Pete, so glad you come to this place for your therapy. Please continue to come to help and inspire others. We will be in your shoes next year. Hopefully, I can lean on you and others here for the therapy I will be needing.

As for Alex, yes he is a grinder. But more importantly, he is a great person! Nice job raising a young man of character!

Picked Off posted:

Pete, so glad you come to this place for your therapy. Please continue to come to help and inspire others. We will be in your shoes next year. Hopefully, I can lean on you and others here for the therapy I will be needing.

As for Alex, yes he is a grinder. But more importantly, he is a great person! Nice job raising a young man of character!

Thanks Brian, we'll be here.  It was great to see both our guys overcome slow starts and really hit stride.  And, same, the best part is what a great kid Dillon is!

Hoping maybe we can start that therapy early if you are able to make it down this way

Thanks for sharing, love these stories!

We should create a Golden Thread such as - What College Baseball is Really Like

Put all of these in them so newbees can come and see the reality of college baseball. So many of us come here (me included) thinking that big Johnny, super HS stud, all league, all conference, all whatever, is just going to waltz right into college doing the same thing ..... boy is that wrong. 

Anyway thanks for sharing the cabbagekid's story. 

CabbageDad,

Here's a little tribute to Cab Kid!

I'm singing the song "It's not Where You Start", from the 1973 musical Seesaw, best sung by Shirley MacLaine,  https://www.youtube.com/watch?v=mbrJGfQbUb0

Lyrics
It's not where you start, it's where you finish.
It's not how you go, it's how you land.
A hundred to one shot, they call him a klutz
Can out-run the favorite, all he needs is the guts.
Your final return will not diminish
And you can be the cream of the crop;
It's not where you start, it's where you finish,
And you're gonna finish on top.
If you start at the top, you're certain to drop,
You've got to watch your timing;
Better begin by climbing up, up, up the ladder.
If you're going to last you can't make it fast, man,
Nobody starts a winner, give me a slow beginner,
Easy does it, conserve your fine endurance;
Easy does it, for that's your life insurance.
While you are young, take it rung after rung after rung.
It's not where you start, it's where you finish.
It's not how you go, it's how you land.
A hundred to one shot, they call him a klutz
Can out-run the favorite, all he needs is the guts.
Your final return will not diminish
And you can be the cream of the crop;
It's not where you start, it's where you finish,
And you're gonna finish on top.
 
Great story of your kiddo's journey. Thank you for sharing & wishing him all the best! 
 
Swampboy, this certainly qualifies for Golden Thread!

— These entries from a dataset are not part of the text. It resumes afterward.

(* ===== verification/Cpu.v ===== *)
(** * The 68040: registers, exceptions and the support code of the instructions

    [src/src/uae_cpu/newcpu.cpp], [newcpu.h], [registers.h], [spcflags.h] and the part of [m68k.h]
    for hosts without flag registers of their own: the status register and the three stack
    pointers, exceptions and interrupts, MOVEC, effective addresses with an index, bit
    fields, long multiplication and division.  The build is the interpreter with FULLMMU,
    without the JIT and without the debugging options.

    The state has the members of [regs] and [regflags] the code uses; those of the MMU and the
    supervisor bit are in [mem].  The flags hold 0 or 1 in the code (every SET_xFLG stores the
    value of a comparison or of one bit), here a [bool].  [pc_offset] is the variable m68k_pc_offset
    of the generator of the instruction handlers (gencpu.c): the part of the instruction the
    emitted code has already read past [pc].

    [CLeave] is the end of a handler before its last statement (a goto to the end label or a
    return); [CThrow] an access error on its way to m68k_execute.  Copies for debugging
    (lastint_regs) and the limiter of exceptions per second are left out. *)

From S2P Require Import Prelude Ram Mmu.

(** ** Machine integers *)

Definition bit_size (sz : wordsizes) : Z := match sz with sz_byte => 8 | sz_word => 16 | sz_long => 32 end.
Definition bit_mask (sz : wordsizes) : Z := match sz with sz_byte => 0xff | sz_word => 0xffff | sz_long => 0xffffffff end.
Definition cmask (sz : wordsizes) : Z := match sz with sz_byte => 0x80 | sz_word => 0x8000 | sz_long => 0x80000000 end.
(* ===== verification/Handlers.v ===== *)
(** * The handlers of the instructions, and the instruction loop

    The cases of [gen_opcode] of [src/src/uae_cpu/gencpu.c] (see [Insn]) for the integer
    instructions, the selection of the register numbers by [generate_one_opcode], and [m68k_reset],
    [do_trace] and a round of [m68k_do_execute] with its CATCH in [m68k_execute]
    ([src/src/uae_cpu/newcpu.cpp]).  The opcode table is an argument: the build makes it from
    the file table68k. *)

From S2P Require Import Prelude Ram Mmu Cpu MulDiv Insn.

Section handlers.
Context `{ram_config} `{host}.

(** The entry and the variables [opcode], [srcreg] and [dstreg] of the handler. *)
Context (i : instr) (opcode srcreg dstreg : Z).

Definition isz : wordsizes := i.(size).
Definition src_op : C Z := fetch_operand i.(smode) srcreg isz.
Definition dst_op : C (Z * Z) := genamode i.(dmode) dstreg isz GENA_GETV_FETCH.
Definition src_rw : C (Z * Z) := genamode i.(smode) srcreg isz GENA_GETV_FETCH.
Definition store_dst (v : Z) (o : Z * Z) : C unit := genastore v i.(dmode) dstreg isz o.1 XLATE_LOG.
Definition store_src (v : Z) (o : Z * Z) : C unit := genastore v i.(smode) srcreg isz o.1 XLATE_LOG.
(** Source and destination with the source register restored if the second access fails. *)
Definition src_dst_fixed : C (Z * (Z * Z)) :=
  s ← genamode2 i.(smode) srcreg isz GENA_GETV_FETCH GENA_MOVEM_DO_INC XLATE_LOG true;
  d ← genamode i.(dmode) dstreg isz GENA_GETV_FETCH;
  fixup_done i.(smode);;
  mret (s.2, d).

Cabbage, love the story and the pics! Continued best wishes for your boy---especially for an injury-free coaches' career!

BTW, I didn't know the details of your son's story til now, and when I think back to your posts over the past three years that I've been here, I have to say I'm amazed at your constant good humor and generosity.  If my son had your son's journey,  I might just visit here and biotch in my posts all day.  Appreciate your consistent good will!

I have heard this quote attributed to the legendary Tom House, "Your heart will break a thousand times before this journey is over."  Never were truer words spoken. It will also swell with happiness for your son to be part of the team bonding that is the very heart of baseball, pride in how he handles himself in both victory and defeat, and gratitude for a future in which the many lessons learned through the game will surely play a role.  That every  journey is different - and unpredictable - is what makes it special and to be treasured.

Thank you for sharing your son's journey. I love reading these stories on HSBBW.